Did that tender and merciful court ever suggest to those prelates who passed the Act in England for the burning of heretics that they were transgressing the sacred rights of conscience? Did it reprove the Inquisition or send a mild remonstrance to Philip II.? The eyes of those who are willing to be blinded will see only what they desire to see.

FOOTNOTES:

[14] He rests in peace.

[15] He is now in grace.

CHAPTER XX.

Return to Havana--The Spaniards in Cuba--Prospects--American influence--Future of the West Indies--English rumours--Leave Cuba--The harbour at night--The Bahama Channel--Hayti--Port au Prince--The black republic--West Indian history.

The air and quiet of Vedado (so my retreat was called) soon set me up again, and I was able to face once more my hotel and its Americans. I did not attempt to travel in Cuba, nor was it necessary for my purpose.

I stayed a few days longer at Havana. I went to operas and churches; I sailed about the harbour in boats, the boatmen, all of them, not negroes, as in the Antilles, but emigrants from the old country, chiefly Gallicians. I met people of all sorts, among the rest a Spanish officer--a major of engineers--who, if he lives, may come to something.
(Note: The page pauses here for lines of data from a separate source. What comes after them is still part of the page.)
(** ** Lemmas: the fees of the mempool's entries *)

Lemma transaction_fees_dom c ts fees ids h f :
  transaction_fees c ts = Ok fees → mapR txid ts = Ok ids → fees !! h = Some f → h ∈ ids.
Proof.
  revert c fees ids f. induction ts as [|t ts IH]; intros c fees ids f E Hids Hf; cbn [transaction_fees] in E.
  - inv_ok E. subst. by rewrite lookup_empty in Hf.
  - destruct (apply_transaction t c) as [c' [fee|]]; [|done]. simpl in Hids.
    apply bind_Ok in Hids as (ht & Ht & Hids). apply bind_Ok in Hids as (ids' & Hids & [= <-]). rewrite Ht in E.
    apply bind_Ok in E as (? & [= <-] & E). apply bind_Ok in E as (fees' & E & [= <-]).
    assert (Hd : ∀ f', fees' !! h = Some f' → h ∈ ht :: ids') by (intros f' Hf'; right; by eapply IH).
    case_decide; [by eapply Hd|]. apply lookup_insert_Some in Hf as [[<- _]|[_ Hf]]; [by left|by eapply Hd].
Qed.

Lemma transaction_fees_follows c ts fees ids i e h :
  transaction_fees c ts = Ok fees → mapR txid ts = Ok ids → NoDup ids → ts !! i = Some e → txid e = Ok h →
  ∃ fee, fees !! h = Some fee ∧ follows c (take i ts) e fee.
Proof.
  revert c fees ids i. induction ts as [|t ts IH]; intros c fees ids i E Hids Hn Hi Hh; [done|].
  cbn [transaction_fees] in E. destruct (apply_transaction t c) as [c' [fee|]] eqn:Et; [|done]. simpl in Hids.
  apply bind_Ok in Hids as (ht & Ht & Hids). apply bind_Ok in Hids as (ids' & Hids & [= <-]). rewrite Ht in E.
  apply bind_Ok in E as (? & [= <-] & E). apply bind_Ok in E as (fees' & E & [= <-]). apply NoDup_cons in Hn as [Hx Hn].
  rewrite decide_False.
  2: { intros [f Hf]. apply Hx. by eapply transaction_fees_dom. }
  destruct i as [|i]; simpl in Hi |- *.
  - simplify_eq. assert (h = ht) as -> by congruence. exists fee. split; [by rewrite lookup_insert_eq|]. exists 0, c, c'. split; [constructor|done].
  - destruct (IH _ _ _ _ E Hids Hn Hi Hh) as (f & Hf & f0 & c0 & s' & Hs & Ha). exists f. split.
    + rewrite lookup_insert_ne; [done|]. intros <-. apply Hx. by eapply transaction_fees_dom.
    + apply apply_transaction_Ok in Et as [Hv Hc]. eexists _, c0, s'. split; [by econstructor|done].
Qed.

(** ** Lemmas: replacement *)

Lemma replacement_context_Ok n t r : distinct (n_mempool n) → replacement_context n t = Ok r →
  (Forall (λ e, conflicts t e = false) (n_mempool n) ∧ r = mkReplacement (n_mempool n) [] 0) ∨
  (rc_replaced r = filter (λ e, conflicts t e = true) (n_mempool n) ∧ rc_replaced r ≠ [] ∧
   allow_replacement (n_policy n) = true ∧ rc_remaining r `sublist_of` n_mempool n ∧
   Forall (λ e, conflicts t e = false) (rc_remaining r) ∧
   ∃ f c s', tx_steps (n_state n) (rc_remaining r) f c ∧ tx_steps c (rc_replaced r) (rc_replaced_fee r) s').
Proof.
  unfold replacement_context. intros (ids & Hids & _) E.
  destruct (filter (λ e, conflicts t e = true) (n_mempool n)) as [|e0 es] eqn:Ef.
  - left. inv_ok E. split; [|done]. apply Forall_forall. intros e He. destruct (conflicts t e) eqn:Ec; [|done].
    assert (Hin : e ∈ []) by (rewrite <- Ef; by apply list_elem_of_filter). by apply elem_of_nil in Hin.
  - right. rewrite <- Ef in E |- *. assert (Hne : filter (λ e, conflicts t e = true) (n_mempool n) ≠ []) by (by rewrite Ef).
    clear Ef e0 es. inv_ok E. apply negb_false_iff in Hc. subst r. simpl. split_and!; try done.
    + by eapply without_txids_sublist.
    + apply Forall_forall. intros e He. destruct (conflicts t e) eqn:Ec; [|done]. exfalso.
      assert (Hin : e ∈ n_mempool n) by (eapply elem_of_sublist; [done|by eapply without_txids_sublist]).
      assert (Hr : e ∈ filter (λ e, conflicts t e = true) (n_mempool n)) by (by apply list_elem_of_filter).
      apply list_elem_of_lookup in Hr as [k Hk]. apply mapR_Ok in Hx.
      destruct (Forall2_lookup_l _ _ _ _ _ Hx Hk) as (h & Hh & Hth).
      eapply without_txids_filter; [done|done|exact Hin|done|done|]. by eapply list_elem_of_lookup_2.
    + apply candidate_after_Ok in Hx1 as (_ & _ & f & Hs). apply run_Ok, run_transactions_Ok in Hx2. eauto.
Qed.

(** ** Lemmas: eviction *)

Lemma entry_score_det s ts i sc sc' : entry_score s ts i sc → entry_score s ts i sc' → sc = sc'.
Proof.
  intros (e & f & He & Hf & Hs) (e' & f' & He' & Hf' & Hs'). simplify_eq.
  rewrite (follows_det _ _ _ _ _ Hf Hf') in Hs. congruence.
Qed.

Lemma score_ltb_irrefl x : score_ltb x x = false.
Proof. unfold score_ltb, str_ltb. by rewrite !Z.compare_refl, str_compare_refl. Qed.

Lemma evict_step_Ok s t fees ids ts k e best best' :
  transaction_fees s ts = Ok fees → mapR txid ts = Ok ids → NoDup ids → ts !! k = Some e →
  0 ≤ block_subsidy s → 0 < max_money s →
  best_eviction s ts t k best → evict_step s t fees ts best (Z.of_nat k, e) = Ok best' →
  best_eviction s ts t (S k) best'.
Proof.
  intros Hfees Hids Hn Hk Hs Hm Hbest E. unfold evict_step in E. cbn [fst snd] in E. rewrite Nat2Z.id in E.
  apply bind_Ok in E as (h & Hh & E).
  destruct (transaction_fees_follows _ _ _ _ _ _ _ Hfees Hids Hn Hk Hh) as (f & Hf & Hfol). rewrite Hf in E.
  apply bind_Ok in E as (? & [= <-] & E). apply bind_Ok in E as (sc & Hsc & E).
  assert (Hes : entry_score s ts k sc) by (exists e, f; done). fold (without k ts) in E.
  destruct (candidate_after s (without k ts) ≫= λ c, (apply_transaction t c).2) as [fee|x] eqn:Ec.
  - apply bind_Ok in Ec as (c & Hc & Ha). pose proof (candidate_follows _ _ _ _ _ Hc Ha) as Hw.
    assert (Hnew : (∀ j sc', (j < k)%nat → removable s ts t j → entry_score s ts j sc' → score_ltb sc' sc = false) →
      best_eviction s ts t (S k) (Some (without k ts, fee, sc))).
    { intros Hmin. exists k. split_and!; [done..|]. intros j sc' Hj Hr Hj'.
      destruct (decide (j = k)) as [->|]; [|apply (Hmin j); [lia|done..]].
      rewrite (entry_score_det _ _ _ _ _ Hj' Hes). apply score_ltb_irrefl. }
    destruct best as [[[r f0] sc0]|]; [destruct (score_ltb sc sc0) eqn:El|];
      cbn [snd] in E; rewrite ?El in E; injection E as <-; simpl in Hbest.
    + apply Hnew. destruct Hbest as (i & _ & _ & _ & Hmin). intros j sc' Hj Hr Hj'.
      destruct (score_ltb sc' sc) eqn:El'; [|done]. rewrite <- (Hmin j sc'); [|done..]. symmetry.
      by eapply score_ltb_trans.
    + destruct Hbest as (i & Hi & Hr & Hf0 & Hmin). exists i. split_and!; [done..|]. intros j sc' Hj Hrj Hj'.
      destruct (decide (j = k)) as [->|]; [|apply (Hmin j); [lia|done..]].
      by rewrite (entry_score_det _ _ _ _ _ Hj' Hes).
    + apply Hnew. intros j sc' Hj Hr. by destruct (Hbest j Hj).
  - assert (Hnr : ¬ removable s ts t k).
    { intros (fee & f1 & c & s' & Hst & Ha). rewrite (proj2 (candidate_after_Ok s _ c)) in Ec by eauto.
      simpl in Ec. rewrite Ha in Ec. done. }
    simplify_eq. assert (Hlt : ∀ j, (j < S k)%nat → removable s ts t j → (j < k)%nat).
    { intros j Hj Hr. destruct (decide (j = k)) as [->|]; [done|lia]. }
    destruct best' as [[[r f0] sc0]|]; simpl in *.
    + destruct Hbest as (i & ? & ? & ? & Hmin). exists i. split_and!; [done..|]. eauto.
    + intros j Hj Hr. by eapply Hbest; [eapply Hlt|].
Qed.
Major D---- took me over the fortifications, showed me the interior lines of the Moro, and their latest specimens of modern artillery. The garrison are, of course, Spanish regiments made of home-bred Castilians, as I could not fail to recognise when I heard any of them speak. There are certain words of common use in Spain powerful as the magic formulas of enchanters over the souls of men. You hear them everywhere in the Peninsula; at cafe's, at tables d'hote, and in private conversation.

They are a part of the national intellectual equipment. Either from prudery or because they are superior to old-world superstitions, the Cubans have washed these expressions out of their language; but the national characteristics are preserved in the army, and the spell does not lose its efficacy because the islanders disbelieve in it. I have known a closed post office in Madrid, where the clerk was deaf to polite entreaty, blown open by an oath as by a bomb shell. A squad of recruits in the Moro, who were lying in the shade under a tree, neglected to rise as an officer went by. 'Saludad, C----o!' he thundered out, and they bounded to their feet as if electrified.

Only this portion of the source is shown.